Este Barcelona no se gobierna desde el Camp Nou, sino desde Múnich, allí donde habita Pep Guardiola en el exilio. Sandro Rosell podrá darle cuerda a su particular reinvención de la era galáctica florentinista incorporando a estrellas del tamaño de Neymar mientras descuida La Masía. Pero ese castillo de cartas, con muchos ases en el campo pero ningún joker en los despachos, se derrumbará en el mismo momento en que Pep sople. Porque el fútbol no sólo vive de los títulos, los tropecientos goles de Messi, las gorras de los Toiss o las alegrías del momento, sino del recuerdo. Característica que hace del Barcelona un club guerracivilista sin igual.
Por algo a Joan Laporta se le perdonan sus días de vino y rosas en la presidencia del Barcelona mientras se bañaba con leche de cabra en Uzbekistán. O por algo a Tito Vilanova le ha incomodado la escasa repercusión de su Liga de 100 puntos tras haber sorteado una grave enfermedad. Mientras el ex mandatario levanta la cabeza de su estado político-catatónico y estimula al barcelonismo con la idea de reunir a Cruyff y Guardiola a partir de las elecciones que tendrían que celebrarse dentro de tres años, Rosell ve cómo su mandato será siempre interpretado -y quizá condenado- a partir de la imposibilidad de retener al que ha sido el mejor entrenador de la historia del Barcelona.
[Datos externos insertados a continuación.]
(** The table searches. *)
Fixpoint find_in (m : gmap Z Socket) (p : Socket → bool) (l : list Z) : option Z :=
  match l with
  | [] => Some 0
  | a :: l' => if a =? 0 then find_in m p l' else k ← m !! a; if p k then Some a else find_in m p l'
  end.
Fixpoint free_slot (l : list Z) (i : Z) : option Z :=
  match l with
  | [] => None
  | a :: l' => if a =? 0 then Some i else free_slot l' (i + 1)
  end.
Definition exact_match (port type rip rport : Z) (k : Socket) : bool :=
  (sk_type k =? type) && (local_port k =? port) && (remote_ip k =? rip) && (remote_port k =? rport).
Definition wild_match (port type : Z) (k : Socket) : bool :=
  (sk_type k =? type) && (local_port k =? port) && ((remote_ip k =? 0) || (sk_state k =? SOCK_STATE_LISTEN)).

Section socket.
Context {H : Type} `{KHeap H}.
Context (nif_send : Z → list Z → K (Net H) Z).
Implicit Types (s : Net H).

Definition with_nheap (h : H) s : Net H :=
  mkNet h (nrflags s) (interfaces s) (nifs s) (arp_cache s) (arp_next_slot s) (ip_id_counter s) (socket_table s)
    (socket_table_lock s) (ephemeral_port_next s) (sockets s) (runnable s).
Definition with_table (t : list Z) s : Net H :=
  mkNet (nheap s) (nrflags s) (interfaces s) (nifs s) (arp_cache s) (arp_next_slot s) (ip_id_counter s) t
    (socket_table_lock s) (ephemeral_port_next s) (sockets s) (runnable s).
Definition with_table_lock (l : Spinlock) (fl : Z) s : Net H :=
  mkNet (nheap s) fl (interfaces s) (nifs s) (arp_cache s) (arp_next_slot s) (ip_id_counter s) (socket_table s)
    l (ephemeral_port_next s) (sockets s) (runnable s).
Definition with_port (p : Z) s : Net H :=
  mkNet (nheap s) (nrflags s) (interfaces s) (nifs s) (arp_cache s) (arp_next_slot s) (ip_id_counter s) (socket_table s)
    (socket_table_lock s) p (sockets s) (runnable s).
Definition with_sockets (m : gmap Z Socket) s : Net H :=
  mkNet (nheap s) (nrflags s) (interfaces s) (nifs s) (arp_cache s) (arp_next_slot s) (ip_id_counter s) (socket_table s)
    (socket_table_lock s) (ephemeral_port_next s) m (runnable s).
Definition with_nflags (fl : Z) s : Net H :=
  mkNet (nheap s) fl (interfaces s) (nifs s) (arp_cache s) (arp_next_slot s) (ip_id_counter s) (socket_table s)
    (socket_table_lock s) (ephemeral_port_next s) (sockets s) (runnable s).
Definition with_runnable (l : list Z) s : Net H :=
  mkNet (nheap s) (nrflags s) (interfaces s) (nifs s) (arp_cache s) (arp_next_slot s) (ip_id_counter s) (socket_table s)
    (socket_table_lock s) (ephemeral_port_next s) (sockets s) l.

Definition sk_of (a : Z) : K (Net H) Socket := kopt (λ s, sockets s !! a).
Definition upd_sk (a : Z) (f : Socket → Socket) : K (Net H) unit :=
  kupd (λ s, k ← sockets s !! a; Some (with_sockets (<[a := f k]> (sockets s)) s)).
Definition updo_sk {A} (a : Z) (f : Socket → option (A * Socket)) : K (Net H) A :=
  λ s, match k ← sockets s !! a; f k with
       | Some (r, k') => Done r (with_sockets (<[a := k']> (sockets s)) s)
       | None => Stuck
       end.
Definition n_alloc (size flags : Z) : K (Net H) Z := zoom nheap with_nheap (kh_alloc size flags).
Definition n_free (a : Z) : K (Net H) unit := zoom nheap with_nheap (kh_free a).

Definition sk_acquire (a : Z) : K (Net H) unit :=
  kupd (λ s, k ← sockets s !! a; '(l, fl) ← spinlock_acquire (sk_lock k) (nrflags s);
             Some (with_nflags fl (with_sockets (<[a := set_sk_lock l k]> (sockets s)) s))).
Definition sk_release (a : Z) : K (Net H) unit :=
  kupd (λ s, k ← sockets s !! a; let '(l, fl) := spinlock_release (sk_lock k) in
             Some (with_nflags fl (with_sockets (<[a := set_sk_lock l k]> (sockets s)) s))).
Definition table_acquire : K (Net H) unit :=
  kupd (λ s, '(l, fl) ← spinlock_acquire (socket_table_lock s) (nrflags s); Some (with_table_lock l fl s)).
Definition table_release : K (Net H) unit :=
  kmod (λ s, let '(l, fl) := spinlock_release (socket_table_lock s) in with_table_lock l fl s).

(** [wq_wake] and [wq_wake_all] on the queues of a socket; [wq_sleep] queues the
    thread and gives up the lock of the socket. *)
Definition wake_rx (a : Z) : K (Net H) unit :=
  k ← sk_of a;
  match rx_wq k with
  | [] => mret tt
  | t :: q => upd_sk a (set_wqs q (accept_wq k));; kmod (λ s, with_runnable (runnable s ++ [t]) s)
  end.
Definition wake_accept (a : Z) : K (Net H) unit :=
  k ← sk_of a;
  match accept_wq k with
  | [] => mret tt
  | t :: q => upd_sk a (set_wqs (rx_wq k) q);; kmod (λ s, with_runnable (runnable s ++ [t]) s)
  end.
Definition wake_all (a : Z) : K (Net H) unit :=
  k ← sk_of a;
  upd_sk a (set_wqs [] []);;
  kmod (λ s, with_runnable (runnable s ++ rx_wq k ++ accept_wq k) s).
Definition sleep_rx (self a : Z) : K (Net H) unit :=
  upd_sk a (λ k, set_wqs (rx_wq k ++ [self]) (accept_wq k) k);; sk_release a.
Definition sleep_accept (self a : Z) : K (Net H) unit :=
  upd_sk a (λ k, set_wqs (rx_wq k) (accept_wq k ++ [self]) k);; sk_release a.

(** ** Creation, lookup and release *)

(** Put a socket in the first free slot of the table; -1 when it is full. *)
Definition table_add (a : Z) : K (Net H) Z :=
  table_acquire;;
  t ← kget socket_table;
  idx ← (match free_slot t 0 with
         | Some i => kupd (λ s, t' ← zset t i a; Some (with_table t' s));; mret i
         | None => mret (-1)
         end);
  table_release;;
  mret idx.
Ni olvido ni perdón, parece rezar el epitafio.
Guardiola entiende que la actual junta directiva lleva haciéndole la puñeta desde el mismo momento en que huyó a Nueva York, cansado ya de ocultar ante la opinión pública tanto su nula conexión con Rosell y los suyos como de esos chicos guapos del vestuario a los que acabó por aborrecer. Y, tras un año de prudente silencio y múltiples filtraciones por parte de dos bandos duchos en repartir desde sus púlpitos mediáticos, al entrenador parece ya importarle poco dar buena cuenta del rosellismo con un par de manotazos dialécticos con reminiscencias a aquella celebrada prédica contra José Mourinho en el Bernabéu. Aunque, ahora, el puto amo no es otro que Guardiola.